Old House Journal - - Restore -

The fail­ing can­tilevered porch on a Span­ish Colo­nial Re­vival house in Los Angeles looked to be be­yond re­pair. Crit­i­cal el­e­ments like the sup­port­ing rafters and porch posts were so badly de­cayed they were pocked with voids. One dec­o­ra­tive cor­bel was so eroded, only a sin­gle screw held it in place.

When Mark Sauer of Mark Sauer Con­struc­tion took on the project, the goal was to pre­serve the most crit­i­cal wood el­e­ments, es­pe­cially the sup­port rafters—which fea­ture sculpted cor­bel ends. The team sal­vaged and reused as much of the orig­i­nal ma­te­rial as pos­si­ble. Tech­niques in­cluded strength­en­ing and fill­ing old, punky wood with Aba­tron Liq­uidWood and Wood Epox, and mak­ing Dutch­man re­pairs with and without sup­ple­men­tal use of those pro­pri­etary wood fillers. As a last op­tion, any el­e­ment be­yond re­pair was re­placed with in-kind wood (of the same species, shape, and di­men­sion).

Be­fore work be­gan on the sup­port rafters, Sauer and his team in­stalled ¾ " all-thread epoxy an­chors for struc­tural in­tegrity. As a last touch af­ter all the wood was sta­bi­lized and re­paired, team mem­bers ap­plied a tex­ture to patched ar­eas to re-cre­ate the ap­pear­ance of wood grain.

ABOVE The wood on the can­tilevered porch of a Span­ish Colo­nial Re­vival house was so dam­aged, the porch posed a safety hazard. LEFT One of the cor­bels was de­com­posed, and barely held to­gether.

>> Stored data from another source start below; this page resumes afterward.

Lemma run_loop_non_verbose {LS} (fuel : nat) (s : RunState LS) :
  verbose (rs_agent s) = false -> logs non_verbose_event (run_loop fuel s).
Proof.
  revert s. induction fuel as [|fuel IH]; intros s Hv; [apply logs_ret|].
  rewrite run_loop_S. pose proof (loop_body_ok s) as B.
  apply logs_bind_eq; [now apply loop_body_non_verbose|].
  intros o [s'|res s'] E; [|apply logs_ret]. apply IH.
  rewrite E in B. unfold body_ok in B. cbn [snd] in B. destruct B as (_ & _ & -> & _). exact Hv.
Qed.

(** ** Further properties of the agent *)

(** [tool_dict] holds a name exactly when some tool is registered under
    it, and then holds the tool registered last under that name. *)
Theorem tool_dict_last_registered {LS} (a : Agent LS) (n : string) :
  (tool_dict a !! n = None <-> ~ In n (tool_names a)) /\
  (forall pre t post, tools a = (pre ++ t :: post)%list -> name t = n ->
     Forall (fun t' => name t' <> n) post -> tool_dict a !! n = Some t).
Proof.
  unfold tool_dict, tool_names. split.
  - split.
    + intros H Hin. exact (foldl_insert_in _ ∅ n Hin H).
    + intros Hn. rewrite foldl_insert_notin; [apply lookup_empty|].
      apply List.Forall_forall. intros t Ht <-. apply Hn. now apply in_map.
  - intros pre t post Ht Hn Hpost. rewrite Ht, foldl_app. cbn [foldl].
    rewrite foldl_insert_notin by exact Hpost. rewrite <- Hn. apply lookup_insert_eq.
Qed.

Lemma tool_dict_last_registered_witness :
  tools (mkAgent chatty_llm [tool_search; mkTool "Search" "search again" (fun s => inr s)] false)
  = ([tool_search] ++ mkTool "Search" "search again" (fun s => inr s) :: [])%list /\
  tool_dict (mkAgent chatty_llm [tool_search; mkTool "Search" "search again" (fun s => inr s)] false)
    !! "Search" = Some (mkTool "Search" "search again" (fun s => inr s)).
Proof.
  split; [reflexivity|].
  apply (proj2 (tool_dict_last_registered
                  (mkAgent chatty_llm [tool_search; mkTool "Search" "search again" (fun s => inr s)] false)
                  "Search") [tool_search] _ []); [reflexivity | reflexivity | constructor].
Defined.

(** [run_tool] calls the tool registered under the requested name once,
    with the given input, and calls nothing when no tool has that name. *)
Theorem run_tool_calls_requested {LS} (a : Agent LS) (tool_name tool_input : string) :
  fst (run_tool a tool_name tool_input)
  = match tool_dict a !! tool_name with
    | Some _ => [ETool tool_name tool_input]
    | None => []
    end.
Proof.
  unfold run_tool. destruct (tool_dict a !! tool_name) as [t|] eqn:Ht; [|reflexivity].
  apply tool_dict_name in Ht.
  unfold try_except_Exception, call_tool, emit. cbn.
  destruct (func t tool_input) as [e|x]; cbn; [|now rewrite Ht].
  destruct (is_Exception_subclass (exc_cls e)); cbn; now rewrite Ht.
Qed.

(** [parse_output] calls neither the model nor a tool, and prints at
    most one line: ["Possible problem parsing action input"]. *)
Theorem parse_output_log (output : string) :
  fst (parse_output output) = [] \/
  fst (parse_output output) = [EPrint (PStr "Possible problem parsing action input")].
Proof. exact (proj1 (parse_output_cases output)). Qed.

(** The only exception [parse_output] raises is [IndexError]. *)
Theorem parse_output_raises_IndexError (output : string) (e : PyExc) :
  snd (parse_output output) = inl e -> e = mkExc IndexError "list index out of range".
Proof.
  intros H. pose proof (proj2 (parse_output_cases output)) as C. rewrite H in C. exact C.
Qed.

Lemma parse_output_raises_IndexError_witness :
  snd (parse_output "Action: Search") = inl (mkExc IndexError "list index out of range") /\
  mkExc IndexError "list index out of range" = mkExc IndexError "list index out of range".
Proof.
  assert (H : snd (parse_output "Action: Search") = inl (mkExc IndexError "list index out of range"))
    by (vm_compute; reflexivity).
  split; [exact H | exact (parse_output_raises_IndexError "Action: Search" _ H)].
Defined.

(** What [parse_output] returns is the output followed by a newline and
    the warning, or a dict with the keys [Action], [Tool], [Input] and
    [Thought] (with [Action] equal to ['tool']), or a dict with the keys
    [Action], [Answer] and [Thought] (with [Action] equal to ['answer']). *)
Theorem parse_output_result_shape (output : string) (v : pyval) :
  snd (parse_output output) = inr v ->
  v = PStr (output ++ NL ++ PARSE_WARNING) \/
  (exists t i th, v = PDict [("Action", "tool"); ("Tool", t); ("Input", i); ("Thought", th)]) \/
  (exists ans th, v = PDict [("Action", "answer"); ("Answer", ans); ("Thought", th)]).
Proof.
  intros H. pose proof (proj2 (parse_output_cases output)) as C. rewrite H in C. exact C.
Qed.

Lemma parse_output_result_shape_witness :
  snd (parse_output ("Thought: done" ++ NL ++ "Final Answer: Paris"))
  = inr (PDict [("Action", "answer"); ("Answer", "Paris"); ("Thought", "Thought: done")]) /\
  (PDict [("Action", "answer"); ("Answer", "Paris"); ("Thought", "Thought: done")]
   = PStr (("Thought: done" ++ NL ++ "Final Answer: Paris") ++ NL ++ PARSE_WARNING) \/
   (exists t i th, PDict [("Action", "answer"); ("Answer", "Paris"); ("Thought", "Thought: done")]
                   = PDict [("Action", "tool"); ("Tool", t); ("Input", i); ("Thought", th)]) \/
   (exists ans th, PDict [("Action", "answer"); ("Answer", "Paris"); ("Thought", "Thought: done")]
                   = PDict [("Action", "answer"); ("Answer", ans); ("Thought", th)])).
Proof.
  assert (H : snd (parse_output ("Thought: done" ++ NL ++ "Final Answer: Paris"))
              = inr (PDict [("Action", "answer"); ("Answer", "Paris"); ("Thought", "Thought: done")]))
    by (vm_compute; reflexivity).
  split; [exact H | exact (parse_output_result_shape _ _ H)].
Defined.

Lemma parse_output_final_answer_line_witness :
  splitlines ("Thought: done" ++ NL ++ "Final Answer: It is noon" ++ NL ++ "Action: ignored")
  = (["Thought: done"] ++ "Final Answer: It is noon" :: ["Action: ignored"])%list /\
  parse_output ("Thought: done" ++ NL ++ "Final Answer: It is noon" ++ NL ++ "Action: ignored") =
    ([], inr (PDict [("Action", "answer");
                     ("Answer", strip (nth 1 (split COLON "Final Answer: It is noon") ""));
                     ("Thought", join NL ["Thought: done"])])).
Proof.
  assert (H : splitlines ("Thought: done" ++ NL ++ "Final Answer: It is noon" ++ NL ++ "Action: ignored")
              = (["Thought: done"] ++ "Final Answer: It is noon" :: ["Action: ignored"])%list)
    by (vm_compute; reflexivity).
  split; [exact H|].
  apply (parse_output_final_answer_line _ _ _ _ H); vm_compute; repeat constructor.
Defined.

Lemma parse_output_action_lines_witness :
  splitlines ("Thought: look it up" ++ NL ++ "Action: Search" ++ NL ++ "Input: Paris" ++ NL ++
              "in France" ++ NL ++ "Observation: x")
  = (["Thought: look it up"] ++ "Action: Search" :: "Input: Paris" :: ["in France"; "Observation: x"])%list /\
  parse_output ("Thought: look it up" ++ NL ++ "Action: Search" ++ NL ++ "Input: Paris" ++ NL ++
                "in France" ++ NL ++ "Observation: x") =
    (if String.eqb (strip (pre_colon "Input: Paris")) "Action Input" then []
     else [EPrint (PStr "Possible problem parsing action input")],
     inr (PDict [("Action", "tool"); ("Tool", strip (join ":" (skipn 1 (split COLON "Action: Search"))));
                 ("Input", strip (nth 1 (split COLON "Input: Paris") "")
                           ++ input_tail ["in France"; "Observation: x"]);
                 ("Thought", join NL ["Thought: look it up"])])).
Proof.
  assert (H : splitlines ("Thought: look it up" ++ NL ++ "Action: Search" ++ NL ++ "Input: Paris" ++ NL ++
                          "in France" ++ NL ++ "Observation: x")
              = (["Thought: look it up"] ++ "Action: Search" :: "Input: Paris"
                   :: ["in France"; "Observation: x"])%list)
    by (vm_compute; reflexivity).
  split; [exact H|].
  apply (parse_output_action_lines _ _ _ _ _ H); vm_compute; repeat constructor.
Defined.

RIGHT Once sup­port­ing beams were se­cured with an­chors, the cor­bel ends were re­built us­ing a com­bi­na­tion of Dutch­man re­pairs and wood fillers from Aba­tron. FAR RIGHT The re­stored porch is seen from be­low.

RIGHT A close-up of the WoodEpox re­pair: the ma­te­rial can be cut, sanded, painted or stained, and even scar­i­fied to cre­ate the ap­pear­ance of wood grain, be­fore fin­ish paint­ing.